• What to do
Would you give again, exactly, the lines running from the line with "Lemma toQueries_spec key" to the end of the data below, both included?

Saved entries:
········
Lemma matchByMBID_ok m m' : matchByMBID songs m = Ok m' -> phase_ok (hit_key s_MBID (fun mf => [mf_MbzRecordingID mf])) m m'.
Proof.
  unfold matchByMBID. destruct (wanted s_MBID songs m) as [|k ks] eqn:Ew; [intros [= <-]; by apply phase_nothing|].
  rewrite <- Ew. destruct (MediaFileGetAll _) as [l|] eqn:El; [|done]. intros [= <-].
  apply (fill_phase _ _ _ l _ (fun k => k ∈ wanted s_MBID songs m)).
  - intros mf. rewrite (files_selected _ _ _ El). cbn. setoid_rewrite list_elem_of_singleton. naive_solver.
  - intros i s Hs Hm Hk. apply elem_wanted. eauto 10.
  - intros k0 Hk0. pose proof (mbid_table l k0) as Ht.
    destruct (_ !! k0) as [mf|].
    + destruct Ht as [Hin Hk1]. split; [done|]. destruct (String.eqb _ _); [by apply not_elem_of_nil in Hk1|done].
    + intros mf Hin Hk1. apply (Ht mf Hin). destruct (String.eqb_spec (mf_MbzRecordingID mf) ""); [|done].
      apply list_elem_of_singleton in Hk1. congruence.
Qed.

Lemma matchByISRC_ok m m' : matchByISRC songs m = Ok m' -> phase_ok (hit_key s_ISRC mf_ISRCs) m m'.
Proof.
  unfold matchByISRC. destruct (wanted s_ISRC songs m) as [|k ks] eqn:Ew; [intros [= <-]; by apply phase_nothing|].
  rewrite <- Ew. destruct (MediaFileGetAll _) as [l|] eqn:El; [|done]. intros [= <-].
  apply (fill_phase _ _ _ l _ (fun k => k ∈ wanted s_ISRC songs m)).
  - intros mf. by rewrite (files_selected _ _ _ El).
  - intros i s Hs Hm Hk. apply elem_wanted. eauto 10.
  - intros k0 _. apply (table_fold mf_ISRCs (fun m mf => foldl (fun m isrc => put_first isrc mf m) m (mf_ISRCs mf))).
    intros m0 mf k1. apply put_all_lookup.
Qed.

Lemma matchByID_ok m' : matchByID songs ∅ = Ok m' -> phase_ok (hit_key s_ID (fun mf => [mf_ID mf])) ∅ m'.
Proof.
  assert (forall k, k ∈ ids_of songs <-> exists i s, songs !! i = Some s /\ s_ID s = k /\ k <> "") as Hids.
  { intros k. unfold ids_of. rewrite list_elem_of_filter, list_elem_of_fmap. split.
    - intros [Hk (s & -> & Hs)]. apply list_elem_of_lookup in Hs as [i Hi]. eauto 10.
    - intros (i & s & Hs & <- & Hk). split; [done|]. exists s. split; [done|]. by eapply list_elem_of_lookup_2. }
  assert (forall by_key, phase_ok (hit_key s_ID (fun mf => [mf_ID mf])) ∅ (fill s_ID by_key songs ∅) ->
    phase_ok (hit_key s_ID (fun mf => [mf_ID mf])) ∅ (fill_ids by_key songs ∅)) as Hfill.
  { intros by_key [Hn Hs]. split.
    - intros i Hi. unfold fill_ids. apply fold_other; [|by apply indexed_none].
      intros m0 k a k' Hne. repeat (case_match; try done). by rewrite lookup_insert_ne.
    - intros i s Hi. specialize (Hs i s Hi). rewrite (fill_lookup _ _ _ _ s) in Hs by done. rewrite lookup_empty in *.
      pose proof (fold_own (fun (m : gmap nat MediaFile) '(i, s) => if String.eqb (s_ID s) "" then m
          else match by_key !! s_ID s with Some mf => <[i := mf]> m | None => m end)
        (fun i s o => if String.eqb (s_ID s) "" then o else match by_key !! s_ID s with Some mf => Some mf | None => o end)) as Hf.
      unfold fill_ids. rewrite Hf with (a := s); [| | |apply indexed_keys|by apply indexed_elem].
      + rewrite lookup_empty. destruct (String.eqb _ _); [done|].
        by destruct (by_key !! s_ID s).
      + intros m0 k a k' Hne. cbn. destruct (String.eqb (s_ID a) _); [done|]. destruct (by_key !! s_ID a); [by rewrite lookup_insert_ne|done].
      + intros m0 k a. cbn. destruct (String.eqb (s_ID a) _); [done|]. destruct (by_key !! s_ID a); [by rewrite lookup_insert_eq|done]. }
  unfold matchByID. destruct (ids_of songs) as [|k ks] eqn:Ei.
  { intros [= <-]. split; [done|]. intros i s Hs. rewrite lookup_empty. intros mf _ [Hk _].
    apply (not_elem_of_nil (s_ID s)), Hids. eauto. }
  rewrite <- Ei in Hids |- *. destruct (MediaFileGetAll _) as [l|] eqn:El; [|done]. intros [= <-]. apply Hfill.
  apply (fill_phase _ _ _ l _ (fun k => k ∈ ids_of songs)).
  - intros mf. rewrite (files_selected _ _ _ El). cbn. setoid_rewrite list_elem_of_singleton. naive_solver.
  - intros i s Hs _ Hk. apply Hids. eauto.
  - intros k0 _. assert (forall mf, mf ∈ l -> mf ∈ files) as Hl by (intros mf Hin; by apply (files_selected _ _ _ El) in Hin as [[] _]).
    clear -Hl H1. induction l as [|mf l IH] using rev_ind; cbn [foldl].
    { rewrite lookup_empty. by intros mf Hmf%not_elem_of_nil. }
    rewrite foldl_app. cbn [foldl]. specialize (IH ltac:(intros; apply Hl, elem_of_app; by left)).
    destruct (decide (k0 = mf_ID mf)) as [->|Hne].
    + rewrite lookup_insert_eq. set_solver.
    + rewrite lookup_insert_ne by done. destruct (_ !! k0) as [x|]; [set_solver|].
      intros x [Hx|Hx%list_elem_of_singleton]%elem_of_app; [by apply IH|]. subst. set_solver.
Qed.
End phases.

(** ** The artists of a song *)

Section direct.
Context (artists : list ArtistRow).

Definition answers (a : queryArtist) (row : ArtistRow) : Prop :=
  (qa_name a <> "" /\ a_OrderArtistName row = qa_name a) \/ (qa_mbid a <> "" /\ a_MbzArtistID row = qa_mbid a).
#[local] Instance answers_dec a row : Decision (answers a row).
Proof. unfold answers. apply _. Defined.

(** The ids an artist of a song stands for: its own, or those of the rows that
    have its name or MBID. *)
Definition resolve_one (a : queryArtist) : list string :=
  if String.eqb (qa_id a) "" then a_ID <$> filter (answers a) artists else [qa_id a].

Definition owners (q : songQuery) : gset string := list_to_set (concat (resolve_one <$> q_artists q)).

Definition mbid_of (id : string) : string :=
  default "" (a_MbzArtistID <$> List.find (fun a => String.eqb (a_ID a) id) artists).

(** The song's artists a track credits. *)
Definition credits (q : songQuery) (mf : MediaFile) : gset string := list_to_set (mf_ArtistIDs mf) ∩ owners q.

Definition candidate `{MatcherEnv} (q : songQuery) (mf : MediaFile) : scoredTrack :=
  let c := credits q mf in
  mkScored (newSanitizedTrack mf c (set_map mbid_of c ∖ {[""]})) (Z.of_nat (size c)).
End direct.

Lemma elem_addToSet m k v idx id :
  id ∈ default ∅ (addToSet m k v !! idx) <-> (idx = k /\ id = v) \/ id ∈ default ∅ (m !! idx).
Proof.
  unfold addToSet. destruct (decide (idx = k)) as [->|Hne].
  - rewrite lookup_insert_eq. cbn. set_solver.
  - rewrite lookup_insert_ne by done. set_solver.
Qed.

Lemma fastPath_spec (queries : list indexedQuery) :
  (forall idx id, id ∈ default ∅ (fst (fastPath queries) !! idx) <->
     exists a, (idx, a) ∈ owned_artists queries /\ qa_id a <> "" /\ id = qa_id a) /\
  (forall id, id ∈ snd (fastPath queries) <-> exists idx a, (idx, a) ∈ owned_artists queries /\ qa_id a <> "" /\ id = qa_id a).
Proof.
  unfold fastPath. generalize (owned_artists queries) as l. intros l. induction l as [|[i a] l IH] using rev_ind; cbn [foldl].
  { cbn. split; [intros idx id; rewrite lookup_empty; cbn|intros id]; set_solver. }
  rewrite foldl_app. cbn [foldl]. destruct (foldl _ _ l) as [byQuery allIDs]. cbn [fst snd] in IH. destruct IH as [IH1 IH2].
  setoid_rewrite elem_of_app. setoid_rewrite list_elem_of_singleton.
  destruct (String.eqb_spec (qa_id a) "") as [He|Hne]; cbn [fst snd].
  - split; [intros idx id; rewrite IH1|intros id; rewrite IH2]; naive_solver.
  - split.
    + intros idx id. rewrite elem_addToSet, IH1. naive_solver.
    + intros id. rewrite elem_of_union, elem_of_singleton, IH2. naive_solver.
Qed.

Lemma toQueries_spec key l k idx :
  idx ∈ default [] (toQueries key l !! k) <-> k <> "" /\ exists a, (idx, a) ∈ l /\ key a = k.
Proof.
  unfold toQueries. induction l as [|[i a] l IH] using rev_ind; cbn [foldl].
  { rewrite lookup_empty. cbn. set_solver. }
  rewrite foldl_app. cbn [foldl]. setoid_rewrite elem_of_app. setoid_rewrite list_elem_of_singleton.
  destruct (String.eqb_spec (key a) "") as [He|Hne]; [rewrite IH; naive_solver|].
  unfold appendTo. destruct (decide (k = key a)) as [->|Hk].
  - rewrite lookup_insert_eq. cbn. rewrite elem_of_app, list_elem_of_singleton, IH. naive_solver.
  - rewrite lookup_insert_ne by done. rewrite IH. naive_solver.
Qed.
········
• Answer area
Lemma toQueries_spec key l k idx :
  idx ∈ default [] (toQueries key l !! k) <-> k <> "" /\ exists a, (idx, a) ∈ l /\ key a = k.
Proof.
  unfold toQueries. induction l as [|[i a] l IH] using rev_ind; cbn [foldl].
  { rewrite lookup_empty. cbn. set_solver. }
  rewrite foldl_app. cbn [foldl]. setoid_rewrite elem_of_app. setoid_rewrite list_elem_of_singleton.
  destruct (String.eqb_spec (key a) "") as [He|Hne]; [rewrite IH; naive_solver|].
  unfold appendTo. destruct (decide (k = key a)) as [->|Hk].
  - rewrite lookup_insert_eq. cbn. rewrite elem_of_app, list_elem_of_singleton, IH. naive_solver.
  - rewrite lookup_insert_ne by done. rewrite IH. naive_solver.
Qed.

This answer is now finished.